The silver-tongued Friar is a prime example of Chaucer’s satire of corrupt clergy. The Narrator hints that the Friar is a womanizer, saying that he is “beloved and familiar” with various women. This line abuts another line describing that he hears confessions. Since hearing confession is a very private spiritual act, it’s possible to read the juxtaposition of him being well-known to the women of town and hearing confession as having sexual implications. In addition, the comment that the Friar has paid the dowry for several young women hints that the Friar may have slept with these women and paid for their marriages to cover up the scandal. The Narrator also focuses on how persuasive and impressive a speaker the Friar is in his role as alms collector, describing his manner of speaking as “sweet,” and “pleasant.” The Friar employs his natural gift of persuasion to encourage people to atone for their sins by giving more money to the Friars. However, his lavish garb of fine, heavy fabric suggests where the money he collects actually goes.

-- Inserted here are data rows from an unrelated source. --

(** X15: for a successful response whose body has no quote character and
    no NUL and is within the field limit of the csv module, and has at
    least one line after the header: [get] raises IndexError when one of
    the lines after the header is blank, and returns a list otherwise. *)
Theorem X15_blank_line_aborts_get store requests_get self offset w response
    header rows :
  requests_get (request_with self (resolve_offset_spec store self offset))
  = inr response ->
  ok response = true ->
  no_quote_nul (Utf8.encode (text response)) = true ->
  (N.of_nat (String.length (Utf8.encode (text response))) <= Csv.field_limit)%N ->
  Bytes.splitlines (Utf8.encode (text response)) = header :: rows ->
  rows <> [] ->
  (In "" rows ->
   fst (get store requests_get self offset w) = Raises (Builtin IndexError))
  /\ (~ In "" rows ->
      exists res, fst (get store requests_get self offset w) = Returns res).
Proof.
  intros Hnet Hok Hq Hlim Hl Hne.
  assert (Hp : Forall (fun line => plain_row line = true) rows).
  { pose proof (splitlines_plain _ _ (Nat.le_refl _) Hq) as Hf.
    rewrite Hl in Hf. inversion Hf as [|? ? _ Hrows]; subst.
    eapply Forall_impl; [|exact Hrows]. intros line [H1 H2].
    unfold plain_row. rewrite H1. cbn [andb]. apply N.leb_le. lia. }
  rewrite (get_ok_outcome _ _ _ _ w _ _ _ Hnet Hok Hl).
  destruct rows as [|row rows']; [contradiction|].
  rewrite (CsvFacts.reader_plain _ Hp). cbn [fst snd].
  pose proof (loop_outcome_cases store self
                (map record_of_line (row :: rows')) None [] []) as Hc.
  destruct (loop_outcome store self (map record_of_line (row :: rows')) None [] [])
    as [res|e]; split.
  - intros Hin. destruct Hc as [_ Hf]. rewrite Forall_forall in Hf.
    exfalso. apply (Hf (record_of_line "")); [|reflexivity].
    now apply in_map.
  - intros _. now exists res.
  - intros _. destruct Hc as [[-> _]|(reason & _ & Hs & _)];
      [reflexivity | discriminate].
  - intros Hno. exfalso.
    destruct Hc as [[_ Hex]|(reason & _ & Hs & _)]; [|discriminate].
    apply Exists_exists in Hex. destruct Hex as (record & Hin & ->).
    apply in_map_iff in Hin. destruct Hin as (line & Hline & Hin).
    apply CsvFacts.record_of_line_nil in Hline. now subst line.
Qed.
(** * Agent builder: schema validation, tool execution and orchestration

    A shallow embedding of the execution engine of the agent-builder
    library:
    - [utils/openApiSpec.ts]: [normalizeToOpenAPISchema], [validateProperty],
      [validateAgainstOpenAPISchema], [validateAgainstSchema];
    - [implementations/agent.ts], class [Agent]: [callTool], [callTools] and
      the two extraction helpers;
    - [implementations/agent.ts], class [Orchestrator]: [execute] with
      [generatePlan], [executeStep], [findNextExecutableStep] and the
      replanning merge.

    Conventions.
    - JavaScript values are the inductive [JValue]. A plain object
      ([Record<string, unknown>]) is the finite map [gmap string JValue] of
      its own enumerable properties, so two records are equal when they have
      the same keys and values; its prototype is [Object.prototype], whose
      members a read [data[key]] and a test [key in data] see as well.
      [JObjectPrototype] is that object and [JFunction] a function it holds.
      The records that reach the engine (arguments of a call, data returned
      by the gateway) are plain objects, and the schema of a tool has no
      property named [__proto__] ([plainSchema]), so the records that the
      engine builds are plain objects too.
    - Numbers are the integers that a double holds. Below [2^53] every
      integer is one; beyond, arithmetic rounds as IEEE 754 does
      ([toDouble]). Fractions, [NaN] and the infinities are not represented.
    - A string is a sequence of bytes, the UTF-8 encoding of the JavaScript
      string; [length] counts UTF-16 code units ([utf16Length]).
    - The properties of a schema are kept as an association list, in the
      order in which [Object.entries] visits them.
    - [async] code is sequential here: a computation is a function from the
      world to an outcome and a new world. The world carries the state of the
      collaborators (language-model gateway, tools) and a trace that records
      every gateway request, every tool invocation and every sleep.
    - Logging (console output in verbose mode) is left out, except where
      building the message can throw: a call of [JSON.stringify]. *)

From stdpp Require Import gmap strings list fin_maps pretty.

Set Warnings "-register-all".

(** ** JavaScript values *)

Inductive JValue : Type :=
  | JUndefined
  | JNull
  | JBool (b : bool)
  | JNum (n : Z)
  | JStr (s : string)
  | JArr (l : list JValue)
  | JObj (m : gmap string JValue)
  | JFunction (name : string)
  | JObjectPrototype.

(** [Record<string, unknown>] *)
Abbreviation JRecord := (gmap string JValue).

(** [value === undefined || value === null] *)
Definition isNullish (v : JValue) : bool :=
  match v with
  | JUndefined | JNull => true
  | _ => false
  end.

(** [a ?? b] on an optional field holding a value. *)
Definition nullish_or (a : option JValue) (b : JValue) : JValue :=
  match a with
  | Some v => if isNullish v then b else v
  | None => b
  end.

(** [a || b] on an optional string: the empty string is falsy. *)
Definition str_or (a : option string) (b : string) : string :=
  match a with
  | Some s => if String.eqb s "" then b else s
  | None => b
  end.

(** The names of the functions that [Object.prototype] holds, and the test
    [key in Object.prototype]: these and the accessor [__proto__]. *)
Definition objectPrototypeFunctions : list string :=
  ["constructor"; "__defineGetter__"; "__defineSetter__"; "hasOwnProperty";
   "__lookupGetter__"; "__lookupSetter__"; "isPrototypeOf"; "propertyIsEnumerable";
   "toString"; "valueOf"; "toLocaleString"].

Definition isPrototypeFunction (key : string) : bool :=
  existsb (String.eqb key) objectPrototypeFunctions.

Definition inObjectPrototype (key : string) : bool :=
  String.eqb key "__proto__" || isPrototypeFunction key.

(** [Object.prototype[key]] read through an object whose prototype is
    [proto]: the accessor [__proto__] answers [proto]. *)
Definition prototypeMember (proto : JValue) (key : string) : JValue :=
  if String.eqb key "__proto__" then proto
  else if isPrototypeFunction key then JFunction key
  else JUndefined.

The Friar picks a fight with the Summoner with his tale, which features a corrupt summoner who befriends a demon and ends up in hell. The Summoner, of course, retaliates with a tale of corrupt Friars. Some of the hatred between them may be because of their similar ways of operating. Both the Friar and the Summoner extort money from the lay people in exchange for lessening their sins. They are also both portrayed as lusty womanizers who take sex as a bribe. In a sense, the Friar attacks the Summoner and vice versa almost as if they are two con men competing for the same territory. The specific story the Friar tells focuses on the power of a curse that’s meant from the heart, which may be a direct refutation of the Summoner’s unorthodox statement that if someone pays him they needn’t fear excommunication. However, while the Friar may be less blunt about his corruption than the Summoner, his way of hearing confession is not so different.